Quantum-cutting Yb3+-doped perovskite nanocrystals for monolithic bilayer luminescent solar concentrators†
Abstract
Luminescent solar concentrators (LSCs) can concentrate direct and diffuse solar radiation spatially and energetically to help reduce the overall area of solar cells needed to meet current energy demands. LSCs require luminophores that absorb large fractions of the solar spectrum, emit photons into a light-capture medium with high photoluminescence quantum yields (PLQYs), and do not absorb their own photoluminescence. Luminescent nanocrystals (NCs) with near or above unity PLQYs and Stokes shifts large enough to avoid self-absorption losses are well-suited to meet these needs. In this work, we describe LSCs based on quantum-cutting Yb3+:CsPb(Cl1−xBrx)3 NCs that have documented PLQYs as high as ∼200%. Through a combination of solution-phase 1D LSC measurements and modeling, we demonstrate that Yb3+:CsPbCl3 NC LSCs show negligible intrinsic reabsorption losses, and we use these data to model the performance of large-scale 2D LSCs based on these NCs.
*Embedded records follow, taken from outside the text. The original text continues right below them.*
Lemma delivers_combine_dataset (metric_dict : dict (metric example)) a model epoch
    output_predictions c nd :
  (output_predictions = true -> data_parallel_world_size env = 1) ->
  dict_keys (c_score_dict c) = dict_keys metric_dict ->
  delivers scoring_event (pass_error a)
    (fun c' => dict_keys (c_score_dict c') = dict_keys metric_dict)
    (combine_dataset env metric_dict a model epoch output_predictions c nd).
Proof.
  intros Hguard Hc. unfold combine_dataset.
  eapply delivers_bind.
  { eapply delivers_weaken; [| | |apply delivers_evaluate_metrics]; cbn beta.
    - auto.
    - intros e [He|(_ & Hop & Hws)]; [exact He|]. now destruct (Hws (Hguard Hop)).
    - intros out Hout. exact Hout. }
  cbn beta. intros [[single_dict total_count] preds] (Hk & Hsome & _).
  cbn [fst snd] in Hk, Hsome.
  eapply (delivers_bind _ _ (fun _ => True)).
  { apply delivers_lift. destruct output_predictions; [|exact I].
    destruct preds; [exact I|]. now destruct (Hsome eq_refl). }
  intros np _.
  eapply (delivers_bind _ _ (fun sd => dict_keys sd = dict_keys metric_dict)).
  { apply delivers_lift. eapply yields_weaken; [| |apply (yields_add_single a)];
      cbn beta.
    - auto.
    - intros sd ->. exact Hc.
    - intros k. now rewrite Hc, Hk. }
  intros sd Hsd. apply delivers_ret. exact Hsd.
Qed.

Lemma delivers_scoring_passes dataloaders (metric_dict : dict (metric example)) a
    model epoch output_predictions :
  delivers scoring_event
    (fun e => pass_error a e
              \/ (e = AssertionError metrics_func_single_worker
                  /\ output_predictions = true
                  /\ data_parallel_world_size env <> 1))
    (fun c => dict_keys (c_score_dict c) = dict_keys metric_dict)
    (scoring_passes env dataloaders metric_dict a model epoch output_predictions).
Proof.
  unfold scoring_passes.
  eapply (delivers_bind _ _ (fun _ => True)); [now apply delivers_emit|].
  intros _ _.
  eapply (delivers_bind _ _
            (fun _ => output_predictions = true -> data_parallel_world_size env = 1)).
  { apply delivers_lift. destruct output_predictions; [|cbn; discriminate].
    unfold py_assert. case_bool_decide; cbn; auto. }
  intros _ Hguard. apply delivers_for_eachM.
  - intros c nd _ Hc.
    eapply delivers_weaken; [| | |now apply delivers_combine_dataset]; cbn beta; auto.
  - unfold dict_keys. cbn [c_score_dict]. now rewrite <- list_fmap_compose.
Qed.

(** The world the report leaves. *)
Lemma report_world is_test epoch summary_writer total sd (w : world uid) :
  report is_test epoch summary_writer total sd w
  = (Ok tt,
     {| training := training w; grad_enabled := grad_enabled w;
        collectives := collectives w;
        trace := trace w
                 ++ (if summary_writer && bool_decide (0 <= epoch) && negb is_test
                     then (fun kv : string * spec_float =>
                             AddScalar ("Train/valid_" +:+ kv.1) kv.2 epoch) <$> sd
                     else [])
                 ++ [PrintRank0 (Overall epoch total
                                   ((fun kv => (kv.1, format_4f kv.2)) <$> sd))] |}).
Proof.
  unfold report.
  assert (forall l (w : world uid),
             for_eachM l
               (fun (_ : unit) (kv : string * spec_float) =>
                  if summary_writer && bool_decide (0 <= epoch) && negb is_test
                  then emit (AddScalar ("Train/valid_" +:+ kv.1) kv.2 epoch)
                  else mret tt) tt w
             = (Ok tt,
                {| training := training w; grad_enabled := grad_enabled w;
                   collectives := collectives w;
                   trace := trace w
                     ++ (if summary_writer && bool_decide (0 <= epoch) && negb is_test
                         then (fun kv : string * spec_float =>
                                 AddScalar ("Train/valid_" +:+ kv.1) kv.2 epoch) <$> l
                         else []) |})) as Hloop.
  { induction l as [|kv l IH]; intros w0; cbn [for_eachM].
    - unfold mret, M_ret. f_equal. destruct w0.
      destruct (_ && _ && _); cbn; now rewrite app_nil_r.
    - unfold mbind, M_bind.
      destruct (summary_writer && bool_decide (0 <= epoch) && negb is_test) eqn:Hc.
      + cbn [emit]. rewrite IH. cbn [training grad_enabled collectives trace].
        rewrite <- app_assoc. reflexivity.
      + cbn [mret M_ret]. rewrite IH. reflexivity. }
  unfold mbind, M_bind. rewrite Hloop.
  unfold emit. cbn [training grad_enabled collectives trace].
  now rewrite <- app_assoc.
Qed.

Lemma persist_world a output_predictions c (w : world uid) :
  persist env a output_predictions c w
  = if output_predictions && bool_decide (rank env = 0) then
      match load a with
      | None => (Raise (AssertionError load_directory), w)
      | Some dir =>
          (Ok tt,
           {| training := training w; grad_enabled := grad_enabled w;
              collectives := collectives w;
              trace := trace w ++ [TorchSave (os_path_join dir (names c +:+ ".pt"))
                                             (named_predictions c)] |})
      end
    else (Ok tt, w).
Proof.
  unfold persist. destruct (_ && _); [|reflexivity]. destruct (load a); reflexivity.
Qed.

(** The world a scoring pass leaves. *)
Lemma evaluate_metrics_world name model dl (metric_dict : dict (metric example))
    examples epoch output_predictions a labeled (w : world uid) :
  match scoring_block env model dl metric_dict examples output_predictions
                      a labeled with
  | Raise e =>
      evaluate_metrics env name model dl metric_dict examples epoch
                       output_predictions a labeled w
      = (Raise e,
         {| training := false; grad_enabled := grad_enabled w;
            collectives := collectives w; trace := trace w ++ [ModelEval] |})
  | Ok st =>
      exists vals,
        Forall2 (fun k v => dict_get (score_dict st) k = Some v)
                (sort_keys (dict_keys metric_dict)) vals
        /\ (evaluate_metrics env name model dl metric_dict examples epoch
                             output_predictions a labeled w).2
           = {| training := true; grad_enabled := grad_enabled w;
                collectives := S (collectives w);
                trace := trace w
                  ++ [ModelEval; ModelTrain;
                      AllReduce (float_tensor ((PyFloat <$> vals)
                                               ++ [PyInt (total st)]))] |}
  end.
Proof.
  rewrite evaluate_metrics_steps.
  destruct (scoring_block env model dl metric_dict examples output_predictions a
                          labeled) as [st|e] eqn:Hb; [|reflexivity].
  pose proof (scoring_block_total env _ _ _ _ _ _ _ _ Hb) as [_ Hk].
  match goal with |- context [reduce_scores env ?d ?t ?w0] =>
    destruct (reduce_scores_sends env d t w0) as (vals & _ & Hvals & Hw);
    destruct (reduce_scores env d t w0) as [[[sd' tc']|e] w1] end;
    cbn [snd] in Hw; subst w1; exists vals; rewrite Hk in Hvals;
    (split; [exact Hvals|]).
  - destruct (report_rates sd' tc'); cbn [snd training grad_enabled collectives trace];
      rewrite <- !app_assoc; reflexivity.
  - cbn [snd training grad_enabled collectives trace]. rewrite <- !app_assoc.
    reflexivity.
Qed.
(** * Origami logic networks: pleats, gadgets and the network scheduler

    A shallow embedding of [origami.py].  Python objects ([Pleat],
    [Gadget], [Network]) live in a heap and are referred to by address,
    because the program shares them: a gadget keeps the [Pleat] objects it
    resolved when it was connected, while the network keeps a dictionary
    from names to [Pleat] objects.  Methods are computations in a state
    and exception monad; an exception leaves the heap as it was when the
    exception was raised. *)

From stdpp Require Import base list strings.
From Stdlib Require Import ZArith Lia.

Open Scope string_scope.
Open Scope list_scope.
Open Scope nat_scope.

(** ** Python dictionaries

    A [dict] remembers insertion order: assigning to an existing key keeps
    the key's position, assigning to a new key appends it. *)

Abbreviation dict V := (list (string * V)) (only parsing).

Fixpoint dict_get {V} (d : dict V) (k : string) : option V :=
  match d with
  | [] => None
  | (k', v) :: d' => if decide (k = k') then Some v else dict_get d' k
  end.

Fixpoint dict_set {V} (d : dict V) (k : string) (v : V) : dict V :=
  match d with
  | [] => [(k, v)]
  | (k', v') :: d' =>
      if decide (k = k') then (k', v) :: d' else (k', v') :: dict_set d' k v
  end.

Definition dict_mem {V} (d : dict V) (k : string) : bool :=
  match dict_get d k with Some _ => true | None => false end.

Definition dict_keys {V} (d : dict V) : list string := d.*1.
We further propose a new and unique monolithic bilayer LSC device architecture that contains a Yb3+:CsPb(Cl1−xBrx)3 NC top layer above a second narrower-gap LSC bottom layer (e.g., based on CuInS2 NCs), both within the same waveguide and interfaced with the same Si PV for conversion. We extend the modeling to predict the flux gains of such bilayer devices. Because of the exceptionally high PLQYs of Yb3+:CsPb(Cl1−xBrx)3 NCs, the optimized bilayer device has a projected flux gain of 63 for dimensions of 70 × 70 × 0.1 cm3, representing performance enhancement of at least 19% over the optimized CuInS2 LSC alone.